En second lieu, la question se pose de savoir si les critiques émises par le défendeur au sujet du requérant et de ses produits ont pu excéder les limites de la liberté d'expression.

Dans l'affaire précitée, la Cour de cassation2 a considéré qu'en détournant le logo d'une société spécialisée dans le nucléaire (en y faisant apparaître une tête de mort ou un poisson à l'aspect maladif) une association écologique avait agi conformément à son objet, dans un but d'intérêt général et de santé publique par des moyens proportionnés à cette fin et n'avait pas abusé de son droit de libre expression.

En l'espèce, et au regard des moyens qui lui sont offerts par la procédure UDRP, la Commission administrative relève, d'une part, qu'il n'est pas soutenu que le défendeur ferait état de ses critiques dans des termes ou par des moyens qui seraient susceptibles de qualifier un abus dans l'exercice de sa liberté d'expression et, d'autre part, n'a pas pu constater par elle-même de débordements manifestes de la part du défendeur dans l'expression de ses critiques à l'égard du requérant et de ses produits.

Dès lors, au regard des éléments qui précèdent, la Commission administrative n'est pas en mesure de conclure à l'absence de droit ou d'intérêt légitime du défendeur se rattachant au nom de domaine litigieux.
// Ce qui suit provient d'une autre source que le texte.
Lemma ltb_trans x y z : (x <? y) = true -> (y <? z) = true -> (x <? z) = true.
Proof.
  rewrite !FloatAxioms.ltb_spec. unfold SFltb.
  destruct (SFcompare (Prim2SF x) (Prim2SF y)) as [[]|] eqn:E1; try discriminate.
  destruct (SFcompare (Prim2SF y) (Prim2SF z)) as [[]|] eqn:E2; try discriminate.
  now rewrite (SFcompare_lt_trans _ _ _ E1 E2).
Qed.

(** [c - c] is [+0.0] for a finite [c] and [nan] for an infinite or missing
    one. *)
Lemma sub_diag c : c - c = 0 \/ c - c = nan.
Proof.
  assert (H : Prim2SF (c - c) = S754_zero false \/ Prim2SF (c - c) = S754_nan).
  { rewrite FloatAxioms.sub_spec. destruct (Prim2SF c) as [s|s| |s m e]; cbn.
    - left. now destruct s.
    - right. now destruct s.
    - now right.
    - left. unfold SF64sub, SFsub. now rewrite Z.sub_diag. }
  destruct H as [H|H]; [left|right]; apply Prim2SF_inj; rewrite H; reflexivity.
Qed.

Lemma sub_nan_r c : c - nan = nan.
Proof.
  apply Prim2SF_inj. rewrite FloatAxioms.sub_spec.
  change (Prim2SF nan) with S754_nan. now destruct (Prim2SF c).
Qed.

(** ** Series lemmas *)

Lemma buffer_step (w : nat) (pre : list float) x :
  (0 < w)%nat ->
  ((if Nat.ltb (length (drop (length pre - w) pre)) w
    then drop (length pre - w) pre
    else tail (drop (length pre - w) pre)) ++ [x])%list
  = drop (length (pre ++ [x])%list - w) (pre ++ [x])%list.
Proof.
  intros Hw. rewrite length_drop, length_app. cbn [length].
  destruct (Nat.ltb_spec (length pre - (length pre - w)) w) as [Hlt|Hge].
  - replace (length pre - w)%nat with 0%nat by lia.
    replace (length pre + 1 - w)%nat with 0%nat by lia.
    reflexivity.
  - replace (length pre + 1 - w)%nat with (S (length pre - w)) by lia.
    rewrite drop_app_le by lia.
    f_equal. generalize (length pre - w)%nat. clear.
    induction pre as [|a pre IH]; intros [|n]; cbn; trivial.
Qed.

Lemma rolling_from_lookup w agg (pre xs : list float) i :
  (0 < w)%nat -> (i < length xs)%nat ->
  rolling_from w agg (drop (length pre - w) pre) xs !! i
  = Some (let buf := drop (length pre + S i - w) (pre ++ take (S i) xs)%list in
          if Nat.ltb (length buf) w || existsb isna buf then nan else agg buf).
Proof.
  intros Hw. revert pre i. induction xs as [|x xs IH]; intros pre i Hi; cbn [length] in Hi.
  - lia.
  - cbn [rolling_from]. rewrite (buffer_step w pre x Hw).
    destruct i as [|i].
    + cbn [lookup list_lookup take]. rewrite length_app. cbn [length].
      reflexivity.
    + cbn [lookup list_lookup]. change (rolling_from w agg ?b xs !! i) with
        (rolling_from w agg b xs !! i).
      rewrite (IH (pre ++ [x])%list i) by lia.
      rewrite length_app. cbn [length take].
      rewrite <- app_assoc. cbn [app].
      replace (length pre + 1 + S i)%nat with (length pre + S (S i))%nat by lia.
      reflexivity.
Qed.
(** * HttpSensor: the HTTP polling sensor with deferral

    A shallow embedding of
    [providers/http/src/airflow/providers/http/sensors/http.py]:
    [HttpSensor.__init__], [poke], [execute] and [execute_complete].

    Python dictionaries are [gmap string PyValue]; the calls the sensor makes
    on its collaborators (the logger, [HttpHook.run], [defer], the sleep of
    the blocking loop) are recorded in a trace carried by an explicit state,
    and exceptions are an error result. *)

From Stdlib Require Import String.
From stdpp Require Import base option strings list gmap.

Local Open Scope string_scope.
Local Open Scope list_scope.

(** ** Values, exceptions and results *)

(** The fragment of Python's [Any] that the configuration dictionaries,
    the task context and XCom values need. *)
Inductive PyValue : Type :=
  | VNone
  | VBool (b : bool)
  | VInt (z : Z)
  | VStr (s : string).

#[global] Instance PyValue_eq_dec : EqDecision PyValue.
Proof. solve_decision. Defined.

(** The exception classes that [except AirflowException] tells apart:
    the class itself, its subclasses, and everything outside the family
    (a [requests] connection error, a [ValueError], ...). *)
Inductive ExcClass : Type :=
  | AirflowException
  | AirflowSubclass (name : string)
  | OtherException (name : string).

Record Exception : Type := mkException {
  exc_class : ExcClass;
  exc_message : string
}.

(** [isinstance(exc, AirflowException)] *)
Definition is_AirflowException (e : Exception) : bool :=
  match exc_class e with
  | AirflowException | AirflowSubclass _ => true
  | OtherException _ => false
  end.

(** [str(exc)] *)
Definition str (e : Exception) : string := exc_message e.

(** How a call ends: with a value, with an exception, or (only for the
    fuel-bounded blocking loop) still running when the fuel is spent. *)
Inductive CallResult (A : Type) : Type :=
  | Returns (a : A)
  | Raises (e : Exception)
  | Unfinished.
Arguments Returns {A} a.
Arguments Raises {A} e.
Arguments Unfinished {A}.

(** [bool | PokeReturnValue] *)
Inductive PokeResult : Type :=
  | PBool (b : bool)
  | PokeReturnValue (is_done : bool) (xcom_value : PyValue).

(** Truth value of a poke result: [PokeReturnValue.__bool__] is [is_done]. *)
Definition truthy (r : PokeResult) : bool :=
  match r with
  | PBool b => b
  | PokeReturnValue is_done _ => is_done
  end.

(** [str.startswith] with a tuple of prefixes. *)
Definition startswith (m : string) (prefixes : list string) : bool :=
  existsb (fun p => String.prefix p m) prefixes.

(** ** The sensor object *)

Record Response : Type := mkResponse {
  status_code : Z;
  reason : string;
  text : string
}.

(** A [response_check] callable: the parameter names its signature declares
    after the response, whether it declares [**kwargs], and what calling it
    does. *)
Record Callable : Type := mkCallable {
  declared : list string;
  var_keyword : bool;
  call : Response -> gmap string PyValue -> CallResult PokeResult
}.

Record HttpSensor : Type := mkHttpSensor {
  (* BaseSensorOperator *)
  task_id : string;
  poke_interval : N;
  timeout : N;
  (* HttpSensor *)
  endpoint : string;
  http_conn_id : string;
  method : string;
  response_error_codes_allowlist : list string;
  request_params : gmap string PyValue;
  headers : gmap string PyValue;
  extra_options : gmap string PyValue;
  response_check : option Callable;
  tcp_keep_alive : bool;
  tcp_keep_alive_idle : Z;
  tcp_keep_alive_count : Z;
  tcp_keep_alive_interval : Z;
  deferrable : bool;
  request_kwargs : gmap string PyValue
}.

(** The keyword arguments of [HttpSensor.__init__]; [None] where the
    signature's default is [None]. *)
Record InitArgs : Type := mkInitArgs {
  arg_task_id : string;
  arg_poke_interval : N;
  arg_timeout : N;
  arg_endpoint : string;
  arg_http_conn_id : string;
  arg_method : string;
  arg_request_params : option (gmap string PyValue);
  arg_request_kwargs : option (gmap string PyValue);
  arg_headers : option (gmap string PyValue);
  arg_response_error_codes_allowlist : option (list string);
  arg_response_check : option Callable;
  arg_extra_options : option (gmap string PyValue);
  arg_tcp_keep_alive : bool;
  arg_tcp_keep_alive_idle : Z;
  arg_tcp_keep_alive_count : Z;
  arg_tcp_keep_alive_interval : Z;
  arg_deferrable : bool
}.

(** [d or {}] *)
Definition or_empty (d : option (gmap string PyValue)) : gmap string PyValue :=
  match d with
  | Some m => m
  | None => ∅
  end.

Definition init (a : InitArgs) : HttpSensor :=
  {| task_id := arg_task_id a;
     poke_interval := arg_poke_interval a;
     timeout := arg_timeout a;
     endpoint := arg_endpoint a;
     http_conn_id := arg_http_conn_id a;
     method := arg_method a;
     response_error_codes_allowlist :=
       match arg_response_error_codes_allowlist a with
       | None => ["404"]
       | Some l => l
       end;
     request_params := or_empty (arg_request_params a);
     headers := or_empty (arg_headers a);
     extra_options := or_empty (arg_extra_options a);
     response_check := arg_response_check a;
     tcp_keep_alive := arg_tcp_keep_alive a;
     tcp_keep_alive_idle := arg_tcp_keep_alive_idle a;
     tcp_keep_alive_count := arg_tcp_keep_alive_count a;
     tcp_keep_alive_interval := arg_tcp_keep_alive_interval a;
     deferrable := arg_deferrable a;
     request_kwargs := or_empty (arg_request_kwargs a) |}.

(** The signature's defaults, for a given endpoint and task. *)
Definition default_args (task endpoint : string) (deferrable : bool) : InitArgs :=
  {| arg_task_id := task;
     arg_poke_interval := 60;
     arg_timeout := 604800;
     arg_endpoint := endpoint;
     arg_http_conn_id := "http_default";
     arg_method := "GET";
     arg_request_params := None;
     arg_request_kwargs := None;
     arg_headers := None;
     arg_response_error_codes_allowlist := None;
     arg_response_check := None;
     arg_extra_options := None;
     arg_tcp_keep_alive := true;
     arg_tcp_keep_alive_idle := 120;
     arg_tcp_keep_alive_count := 20;
     arg_tcp_keep_alive_interval := 30;
     arg_deferrable := deferrable |}.

(** ** Collaborators and effects *)

(** One [HttpHook(...).run(...)] call: the constructor's arguments and
    the arguments of [run]. *)
Record HookCall : Type := mkHookCall {
  hook_method : string;
  hook_http_conn_id : string;
  hook_tcp_keep_alive : bool;
  hook_tcp_keep_alive_idle : Z;
  hook_tcp_keep_alive_count : Z;
  hook_tcp_keep_alive_interval : Z;
  run_endpoint : string;
  run_data : gmap string PyValue;
  run_headers : gmap string PyValue;
  run_extra_options : gmap string PyValue;
  run_kwargs : gmap string PyValue
}.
En conséquence, la Commission administrative retient que le critère posé au paragraphe 4(a)(ii) des Principes directeurs n'est pas rempli.

C. Enregistrement et usage de mauvaise foi

En application du paragraphe 4(a) des Principes directeurs, le requérant doit rapporter la preuve que les trois critères posés à ce paragraphe sont cumulativement réunis.

La Commission administrative ayant été amenée à considérer que le second critère n'était pas rempli, il n'est pas nécessaire d'étudier le troisième critère (paragraphe 4(a)(iii) des Principes directeurs) pour se prononcer sur le présent litige.

En tout état de cause, la Commission administrative relève que l'argument du requérant selon lequel le référencement du site Internet du défendeur sur les moteurs de recherche constituerait un acte de parasitisme démontrant l'utilisation de mauvaise foi du nom de domaine litigieux n'est pas pertinent. La Commission administrative a en effet pu constater que la saisie du mot clé “smartbox” sur les moteurs de recherche ne fait pas immédiatement apparaître le site Internet du défendeur dans les pages de résultats.

7. Décision

Conformément aux paragraphes 4(i) des Principes directeurs et 15 des Règles d'application, la Commission administrative rejette la plainte.


Christiane Féral-Schuhl
Expert Unique

Le 10 décembre 2009


1 CA Paris 4ème chambre, section B,17 novembre 2006, Greenpeace France et New Zealand c/ SPCEA.

2 Cass. Civ. 1ère, 8 avril 2008, Greenpeace France et New-Zealand c/ SPCEA.